Work to complete:
The entries shown below are to be printed in full, unaltered.

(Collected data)
--------------------------------

End PipelineFacts.
(** ** Integrity failures *)

(** C1, as the code has it: every integrity failure of the pipeline (a session
    id that is not an integer, a session lookup that finds nothing, a subject
    with no user, a session owner other than the resolved user) raises the one
    [ApiErrorException] with code [AUTH_INVALID_TOKEN] and the message
    "Authentication system integrity check failed!".  That is the class and
    the code of the ordinary invalid-token errors (closed session, invalid
    signature); only the message tells an integrity failure apart. *)
Theorem integrity_failures_raise_invalid_token (perms : ApiPermissions.t)
    (ext : Collaborators) (w : World) :
  (∀ session_id request allow,
     (∀ z, session_id ≠ PyInt z) →
     (_query_session_from_sid ext session_id request allow w).1
       = Raise integrity_check_error) ∧
  (∀ z request allow,
     db_user_sessions w !! z = None →
     (_query_session_from_sid ext (PyInt z) request allow w).1
       = Raise integrity_check_error) ∧
  (∀ a allow_deactivated trigger,
     db_users w !! BaseToken.get_subject (AuthData.token a) = None →
     (_query_auth_data perms ext a allow_deactivated trigger w).1
       = Raise integrity_check_error) ∧
  (∀ a allow_deactivated trigger u,
     db_users w !! BaseToken.get_subject (AuthData.token a) = Some u →
     UserSession.owner_id (AuthData.session a) ≠ User.id u →
     (_query_auth_data perms ext a allow_deactivated trigger w).1
       = Raise integrity_check_error) ∧
  integrity_check_error
    = ApiErrorException AUTH_INVALID_TOKEN
        "Authentication system integrity check failed!" None ∧
  api_code_of session_closed_error = api_code_of integrity_check_error ∧
  api_code_of invalid_signature_error = api_code_of integrity_check_error ∧
  message_of session_closed_error ≠ message_of integrity_check_error ∧
  message_of invalid_signature_error ≠ message_of integrity_check_error.
Proof.
  split; [intros sid request allow Hsid;
          by rewrite query_session_from_sid_not_int|].
  split; [intros z request allow Hnone;
          by rewrite query_session_from_sid_missing|].
  split; [intros a ad tu Hnone; by rewrite query_auth_data_no_user|].
  split; [intros a ad tu u Hsome Hne;
          by rewrite (query_auth_data_owner_mismatch perms ext a ad tu w u)|].
  by repeat split.
Qed.

(** The four integrity failures, each met in the sample deployment. *)
Lemma integrity_failures_raise_invalid_token_witness :
  (_query_session_from_sid Sample.ext (PyStr "ten") None true Sample.world).1
    = Raise integrity_check_error ∧
  (_query_session_from_sid Sample.ext (PyInt 99) None true Sample.world).1
    = Raise integrity_check_error ∧
  (_query_auth_data Sample.perms Sample.ext
     (AuthData.mk (BaseToken.mk "access" 7 (PyInt 10) "" true) Sample.session10
        [] None) false true Sample.world).1
    = Raise integrity_check_error ∧
  (_query_auth_data Sample.perms Sample.ext
     (AuthData.mk (BaseToken.mk "access" 2 (PyInt 10) "" true) Sample.session10
        [] None) false true Sample.world).1
    = Raise integrity_check_error.
Proof.
  destruct (integrity_failures_raise_invalid_token Sample.perms Sample.ext
              Sample.world)
    as (Hsid & Hsession & Huser & Howner & _).
  split; [apply Hsid; discriminate|].
  split; [apply Hsession; reflexivity|].
  split; [apply Huser; reflexivity|].
  apply (Howner _ false true Sample.bob); [reflexivity|discriminate].
Defined.

(** C1, as stated, fails: a token naming a session that does not exist (an
    integrity failure) and a token of a closed session (an ordinary
    invalid-token error) are both answered by an [ApiErrorException] with the
    same code. *)
Lemma integrity_failure_has_invalid_token_code :
  ∃ e_integrity e_closed,
    (query_auth_data_from_token Sample.perms Sample.ext "tok-ghost" false
       ReqNone false true true None Sample.world).1 = Raise e_integrity ∧
    (query_auth_data_from_token Sample.perms Sample.ext "tok-closed" false
       ReqNone false true true None Sample.world).1 = Raise e_closed ∧
    Sample.world.(db_user_sessions) !! 99%Z = None ∧
    (UserSession.is_active <$> Sample.world.(db_user_sessions) !! 11%Z)
      = Some false ∧
    is_ApiErrorException e_integrity = is_ApiErrorException e_closed ∧
    api_code_of e_integrity = api_code_of e_closed ∧
    api_code_of e_closed = Some AUTH_INVALID_TOKEN.
Proof.
  exists integrity_check_error, session_closed_error.
  repeat split; vm_compute; reflexivity.
Qed.

(** ** The client-binding check *)

#[local] Open Scope list_scope.

Section ClientBinding.

Variable perms : ApiPermissions.t.
Variable ext : Collaborators.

--------------------------------

Expected answer:
End PipelineFacts.
(** ** Integrity failures *)

(** C1, as the code has it: every integrity failure of the pipeline (a session
    id that is not an integer, a session lookup that finds nothing, a subject
    with no user, a session owner other than the resolved user) raises the one
    [ApiErrorException] with code [AUTH_INVALID_TOKEN] and the message
    "Authentication system integrity check failed!".  That is the class and
    the code of the ordinary invalid-token errors (closed session, invalid
    signature); only the message tells an integrity failure apart. *)
Theorem integrity_failures_raise_invalid_token (perms : ApiPermissions.t)
    (ext : Collaborators) (w : World) :
  (∀ session_id request allow,
     (∀ z, session_id ≠ PyInt z) →
     (_query_session_from_sid ext session_id request allow w).1
       = Raise integrity_check_error) ∧
  (∀ z request allow,
     db_user_sessions w !! z = None →
     (_query_session_from_sid ext (PyInt z) request allow w).1
       = Raise integrity_check_error) ∧
  (∀ a allow_deactivated trigger,
     db_users w !! BaseToken.get_subject (AuthData.token a) = None →
     (_query_auth_data perms ext a allow_deactivated trigger w).1
       = Raise integrity_check_error) ∧
  (∀ a allow_deactivated trigger u,
     db_users w !! BaseToken.get_subject (AuthData.token a) = Some u →
     UserSession.owner_id (AuthData.session a) ≠ User.id u →
     (_query_auth_data perms ext a allow_deactivated trigger w).1
       = Raise integrity_check_error) ∧
  integrity_check_error
    = ApiErrorException AUTH_INVALID_TOKEN
        "Authentication system integrity check failed!" None ∧
  api_code_of session_closed_error = api_code_of integrity_check_error ∧
  api_code_of invalid_signature_error = api_code_of integrity_check_error ∧
  message_of session_closed_error ≠ message_of integrity_check_error ∧
  message_of invalid_signature_error ≠ message_of integrity_check_error.
Proof.
  split; [intros sid request allow Hsid;
          by rewrite query_session_from_sid_not_int|].
  split; [intros z request allow Hnone;
          by rewrite query_session_from_sid_missing|].
  split; [intros a ad tu Hnone; by rewrite query_auth_data_no_user|].
  split; [intros a ad tu u Hsome Hne;
          by rewrite (query_auth_data_owner_mismatch perms ext a ad tu w u)|].
  by repeat split.
Qed.

(** The four integrity failures, each met in the sample deployment. *)
Lemma integrity_failures_raise_invalid_token_witness :
  (_query_session_from_sid Sample.ext (PyStr "ten") None true Sample.world).1
    = Raise integrity_check_error ∧
  (_query_session_from_sid Sample.ext (PyInt 99) None true Sample.world).1
    = Raise integrity_check_error ∧
  (_query_auth_data Sample.perms Sample.ext
     (AuthData.mk (BaseToken.mk "access" 7 (PyInt 10) "" true) Sample.session10
        [] None) false true Sample.world).1
    = Raise integrity_check_error ∧
  (_query_auth_data Sample.perms Sample.ext
     (AuthData.mk (BaseToken.mk "access" 2 (PyInt 10) "" true) Sample.session10
        [] None) false true Sample.world).1
    = Raise integrity_check_error.
Proof.
  destruct (integrity_failures_raise_invalid_token Sample.perms Sample.ext
              Sample.world)
    as (Hsid & Hsession & Huser & Howner & _).
  split; [apply Hsid; discriminate|].
  split; [apply Hsession; reflexivity|].
  split; [apply Huser; reflexivity|].
  apply (Howner _ false true Sample.bob); [reflexivity|discriminate].
Defined.

(** C1, as stated, fails: a token naming a session that does not exist (an
    integrity failure) and a token of a closed session (an ordinary
    invalid-token error) are both answered by an [ApiErrorException] with the
    same code. *)
Lemma integrity_failure_has_invalid_token_code :
  ∃ e_integrity e_closed,
    (query_auth_data_from_token Sample.perms Sample.ext "tok-ghost" false
       ReqNone false true true None Sample.world).1 = Raise e_integrity ∧
    (query_auth_data_from_token Sample.perms Sample.ext "tok-closed" false
       ReqNone false true true None Sample.world).1 = Raise e_closed ∧
    Sample.world.(db_user_sessions) !! 99%Z = None ∧
    (UserSession.is_active <$> Sample.world.(db_user_sessions) !! 11%Z)
      = Some false ∧
    is_ApiErrorException e_integrity = is_ApiErrorException e_closed ∧
    api_code_of e_integrity = api_code_of e_closed ∧
    api_code_of e_closed = Some AUTH_INVALID_TOKEN.
Proof.
  exists integrity_check_error, session_closed_error.
  repeat split; vm_compute; reflexivity.
Qed.

(** ** The client-binding check *)

#[local] Open Scope list_scope.

Section ClientBinding.

Variable perms : ApiPermissions.t.
Variable ext : Collaborators.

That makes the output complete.